What you have to do
Return exactly the lines below, starting with the one that has "let digit_result := bigd (d1" and going on through the one that has "rev (add_loop (rev a) (rev rhs) 0).".

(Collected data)
Lemma error_status_example : (503 < 200 \/ 299 < 503)%N.
Proof.
  apply (proj2 (proj2 (error_status_never_success (runtime_with unavailable)
                         "HTTP 503" 503)) idle).
  reflexivity.
Defined.

(** An unreachable service brings up the banner. *)
Lemma failed_probe_example :
  shows_unavailable (apiStatus_after (runtime_with offline) idle) = true.
Proof.
  apply (failed_probe_shows_banner (runtime_with offline) idle).
  right. left. exists 5%N, "Failed to fetch". reflexivity.
Defined.

(** A submit against a healthy service. *)
Lemma handleSubmit_enabled_example :
  loading (snd (fst (handleSubmit (runtime_with healthy)
                       (ready_upload sample_png 3) idle))) = false /\
  selectedImage (snd (fst (handleSubmit (runtime_with healthy)
                             (ready_upload sample_png 3) idle))) = Some sample_png /\
  submit_disabled (snd (fst (handleSubmit (runtime_with healthy)
                               (ready_upload sample_png 3) idle))) = false.
Proof.
  apply (proj2 (handleSubmit_settles_enabled (runtime_with healthy)
                  (ready_upload sample_png 3) idle)).
  - reflexivity.
  - discriminate.
Defined.

Lemma handleSubmit_notifies_example :
  (exists data,
     fst (generateCaption (runtime_with healthy) sample_png
            {| opt_method := Some "beam_search"; opt_beamWidth := Some 3%Z |} idle)
     = Return data /\
     captionData (snd (fst (handleSubmit (runtime_with healthy)
                              (ready_upload sample_png 3) idle))) = Some data /\
     alerts (snd (fst (handleSubmit (runtime_with healthy)
                         (ready_upload sample_png 3) idle))) = []) \/
  (exists error,
     fst (generateCaption (runtime_with healthy) sample_png
            {| opt_method := Some "beam_search"; opt_beamWidth := Some 3%Z |} idle)
     = Throw error /\
     alerts (snd (fst (handleSubmit (runtime_with healthy)
                         (ready_upload sample_png 3) idle)))
     = [("Error: " ++ exn_message error)%string] /\
     captionData (snd (fst (handleSubmit (runtime_with healthy)
                              (ready_upload sample_png 3) idle))) = None).
Proof.
  apply (handleSubmit_notifies_once (runtime_with healthy)
           (ready_upload sample_png 3) idle (image := sample_png));
    reflexivity.
Defined.
(** * A fixed-width unsigned number in an arbitrary base, and its signed wrapper

    Shallow embedding of [number.hpp] (class [number<TDigit, NDigits, NDigitMax>])
    and [integer.hpp] (class [integer<TNumber>]), and the properties of both
    that the specification states.

    A [number] is its array of digits, most significant digit first, as the
    class stores it.  The three template parameters appear as
    - [W], the number of bits of [TDigit] (8, 16 or 32),
    - [M], the value of [NDigitMax], so that the base is [M + 1],
    - the length of the digit list, [NDigits].

    Native C++ integers are integers of [Z].  A value is reduced modulo the
    width of its C++ type wherever it is stored in, or converted to, a
    narrower type than the one it was computed in ([dig], [bigd], [u32],
    [wrap]); sums and products whose operands are bounded by their own types
    below the width of the type that computes them are written as they
    are.  [unsigned] and [int] have 32 bits.

    Functions that can fault or run for ever return an [option]: [None]
    stands for an integer division by zero of the machine, for a signed
    overflow (in the conversion of the wrapper to a native type), or for a
    loop that has not ended within the turns it is given.  The two outer
    [while] loops ([pow], [to_string]) take their fuel as an argument. *)

From Stdlib Require Import ZArith Zpow_facts Lia Ascii String.
From stdpp Require Import base list.
Local Open Scope Z_scope.

(** ** Native unsigned integers *)

(** An unsigned integer of [w] bits holding the mathematical value [x]. *)
Definition wrap (w x : Z) : Z := x mod 2 ^ w.

(** [unsigned] is 32 bits wide (the repository is built with g++). *)
Definition u32 (x : Z) : Z := wrap 32 x.

(** Conversion of an [unsigned] to [int]. *)
Definition to_int (x : Z) : Z :=
  let y := u32 x in if y <? 2 ^ 31 then y else y - 2 ^ 32.

(** The indices [0, 1, ..., n - 1] of a counting loop. *)
Definition upto (n : Z) : list Z := map Z.of_nat (seq 0 (Z.to_nat n)).

(** A [while] loop whose body [step] either goes on with a new state or
    ends with a result: [loop k step s] runs it for at most [2 ^ k] turns
    and is [inl] of the state reached when it has not ended by then. *)
Fixpoint loop {S R : Type} (k : nat) (step : S -> S + R) (s : S) : S + R :=
  match k with
  | O => step s
  | S k' =>
      match loop k' step s with
      | inl s' => loop k' step s'
      | inr r => inr r
      end
  end.

(** [enum class string_base]. *)
Inductive string_base : Set := binary | octal | decimal | hexadecimal.

Definition to_underlying (sb : string_base) : Z :=
  match sb with
  | binary => 2
  | octal => 8
  | decimal => 10
  | hexadecimal => 16
  end.

(** ** The unsigned engine *)

(** [std::array<digit_type, num_digits>], index zero most significant. *)
Abbreviation number := (list Z).

Section Engine.

(** Bits of [TDigit], and [NDigitMax]. *)
Variable W : Z.
Variable M : Z.

(** Conversions to [digit_type] and to [big_digit_type]. *)
Definition dig (x : Z) : Z := wrap W x.
Definition bigd (x : Z) : Z := wrap (2 * W) x.

(** [static constexpr big_digit_type base = digit_max + 1]. *)
Definition base : Z := M + 1.

Definition num_digits (a : number) : Z := Z.of_nat (length a).

(** The default constructor: [digits_.fill(0U)]. *)
Definition zero (N : nat) : number := replicate N 0.

(** [digit(unsigned power)]: the argument is converted to [unsigned]. *)
Definition digit (a : number) (power : Z) : Z :=
  let p := u32 power in
  if p >=? num_digits a then 0
  else a !!! Z.to_nat (num_digits a - 1 - p).

(** [set_digit(unsigned power, digit_type value)]: both arguments are
    converted to the parameter types; out of range it does nothing. *)
Definition set_digit (a : number) (power value : Z) : number :=
  let p := u32 power in
  if p <? num_digits a
  then <[Z.to_nat (num_digits a - 1 - p) := dig (dig value mod base)]> a
  else a.

(** [most_significant_digit()]: the counter starts at [num_digits] and
    goes down by one for every leading zero. *)
Fixpoint msd_loop (ds : list Z) (n : Z) : Z :=
  match ds with
  | [] => n
  | d :: ds' => if d =? 0 then msd_loop ds' (u32 (n - 1)) else n
  end.

Definition most_significant_digit (a : number) : Z :=
  msd_loop a (num_digits a).

(** [operator=(T value)] for a native unsigned [value]: the first loop
    stores [value % base] from the least significant digit on while
    [value != 0], the second loop clears what is left.  The digits are
    produced least significant first. *)
Fixpoint assign_digits (n : nat) (value : Z) : list Z :=
  match n with
  | O => []
  | S n' =>
      if value =? 0 then replicate n 0
      else dig (value mod base) :: assign_digits n' (value / base)
  end.

(** [number(T value)]. *)
Definition from_native (N : nat) (value : Z) : number :=
  rev (assign_digits N value).

(** [operator T()] for a native unsigned type of [w] bits.  [ds] are the
    digits least significant first; [power_previous] is a
    [big_digit_type]. *)
Fixpoint to_native_loop (w : Z) (ds : list Z) (value power : Z) : Z :=
  match ds with
  | [] => value
  | d :: ds' =>
      let power_previous := bigd power in
      let value' := wrap w (value + power * d) in
      let power' := wrap w (power * base) in
      if power' <? power_previous then value'
      else to_native_loop w ds' value' power'
  end.

Definition to_native (w : Z) (a : number) : Z :=
  to_native_loop w (rev a) 0 (wrap w 1).

(** [operator=(const number<digit_type, NDigits2, digit_max>&)], used by
    the widening constructor. *)
Definition widen (N : nat) (value : number) : number :=
  fold_left (fun r i => set_digit r i (digit value i))
            (upto (Z.of_nat N)) (zero N).

(** [operator<=>] is defaulted: the arrays are compared
    lexicographically from index zero. *)
Fixpoint compare (a b : number) : comparison :=
  match a, b with
  | x :: a', y :: b' =>
      match x ?= y with
      | Eq => compare a' b'
      | c => c
      end
  | _, _ => Eq
  end.

Definition eqb (a b : number) : bool :=
  match compare a b with Eq => true | _ => false end.

Definition ltb (a b : number) : bool :=
  match compare a b with Lt => true | _ => false end.

Definition gtb (a b : number) : bool :=
  match compare a b with Gt => true | _ => false end.

(** [operator+]: the three reverse iterators walk from the least
    significant digit; [carry] is an [unsigned]. *)
Fixpoint add_loop (op1 op2 : list Z) (carry : Z) : list Z :=
  match op1, op2 with
  | d1 :: op1', d2 :: op2' =>
      let digit_result := bigd (d1 + d2 + carry) in
      let carry' := if digit_result >=? base then 1 else 0 in
      dig (digit_result mod base) :: add_loop op1' op2' carry'
  | _, _ => []
  end.

Definition add (a rhs : number) : number :=
  rev (add_loop (rev a) (rev rhs) 0).

(** [operator-]: [borrow + *op2] is computed in [unsigned]. *)
Fixpoint sub_loop (op1 op2 : list Z) (borrow : Z) : list Z :=
  match op1, op2 with
  | d1 :: op1', d2 :: op2' =>
      let digit_result := bigd ((base + d1) - u32 (borrow + d2)) in
      let borrow' := if digit_result <? base then 1 else 0 in
      dig (digit_result mod base) :: sub_loop op1' op2' borrow'
  | _, _ => []
  end.

Definition sub (a rhs : number) : number :=
  rev (sub_loop (rev a) (rev rhs) 0).

(** [operator*]: the inner loop of the schoolbook product, for one digit
    [j] of [rhs]; [k] is a [digit_type], [t] a [big_digit_type]. *)
Definition mul_step (a rhs : number) (j : Z) (st : number * Z) (i : Z)
  : number * Z :=
  let '(w, k) := st in
  let t := bigd (digit a i * digit rhs j + digit w (i + j) + k) in
  (set_digit w (i + j) (t mod base), dig (t / base)).

Definition mul_row (a rhs : number) (m : Z) (w : number) (j : Z) : number :=
  let '(w', k) := fold_left (mul_step a rhs j) (upto m) (w, 0) in
  set_digit w' (j + m) k.

Definition mul (a rhs : number) : number :=
  let n := most_significant_digit rhs in
  let m := most_significant_digit a in
  fold_left (mul_row a rhs m) (upto n) (zero (length a)).

(** [operator/].  The result is [None] when the machine would fault on
    an integer division by zero, or when one of the two [while] loops has
    not finished after [2 ^ (2 * W)] turns (their counters are
    [big_digit_type] values, so a loop that ends needs fewer turns). *)

(** First correction loop of the quotient digit, on the state
    [(qh, rh)]: the test, then the body with its [break].  The second half
    of the test is evaluated only for [qh < base], and [rh < base] at every
    test, so both of its sides are below [base * base]. *)
Definition correct_estimate_step (d1 d2 u2 : Z) (st : Z * Z)
  : (Z * Z) + (Z * Z) :=
  let '(qh, rh) := st in
  if (qh >=? base) || (qh * d2 >? base * rh + u2) then
    let qh' := bigd (qh - 1) in
    let rh' := bigd (rh + d1) in
    if rh' >=? base then inr (qh', rh') else inl (qh', rh')
  else inr (qh, rh).

(** Second correction loop, [while (sig < trial)], on the state
    [(qh, trial)]. *)
Definition correct_trial_step (N1 : nat) (sig den : number)
    (st : Z * number) : (Z * number) + (Z * number) :=
  let '(qh, trial) := st in
  if ltb sig trial then
    let qh' := bigd (qh - 1) in
    inl (qh', mul (from_native N1 qh') den)
  else inr (qh, trial).

(** The indices [j + n, j + n - 1, ..., j] of the two window loops. *)
Definition window (j n : Z) : list Z :=
  map (fun k => j + n - k) (upto (n + 1)).

(** One quotient digit: the body of the [for (int j = m; j >= 0; --j)]
    loop, on the state (numerator, quotient). *)
Definition div_step (N1 : nat) (den : number) (n : Z)
    (st : option (number * number)) (j : Z) : option (number * number) :=
  match st with
  | None => None
  | Some (num, quotient) =>
      let top := bigd (digit num (j + n) * base + digit num (j + n - 1)) in
      let d1 := digit den (n - 1) in
      if d1 =? 0 then None
      else
        match loop (Z.to_nat (2 * W))
                (correct_estimate_step d1 (digit den (n - 2))
                   (digit num (j + n - 2)))
                (top / d1, top mod d1) with
        | inl _ => None
        | inr (qh, _) =>
            let sig :=
              fold_left (fun s i => set_digit s (i - j) (digit num i))
                        (window j n) (zero N1) in
            let trial := mul (from_native N1 qh) den in
            match loop (Z.to_nat (2 * W))
                    (correct_trial_step N1 sig den) (qh, trial) with
            | inl _ => None
            | inr (qh', trial') =>
                let quotient' := set_digit quotient j qh' in
                let diff := sub sig trial' in
                let num' :=
                  fold_left (fun u i => set_digit u i (digit diff (i - j)))
                            (window j n) num in
                Some (num', quotient')
            end
        end
  end.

Your solution
      let digit_result := bigd (d1 + d2 + carry) in
      let carry' := if digit_result >=? base then 1 else 0 in
      dig (digit_result mod base) :: add_loop op1' op2' carry'
  | _, _ => []
  end.

Definition add (a rhs : number) : number :=
  rev (add_loop (rev a) (rev rhs) 0).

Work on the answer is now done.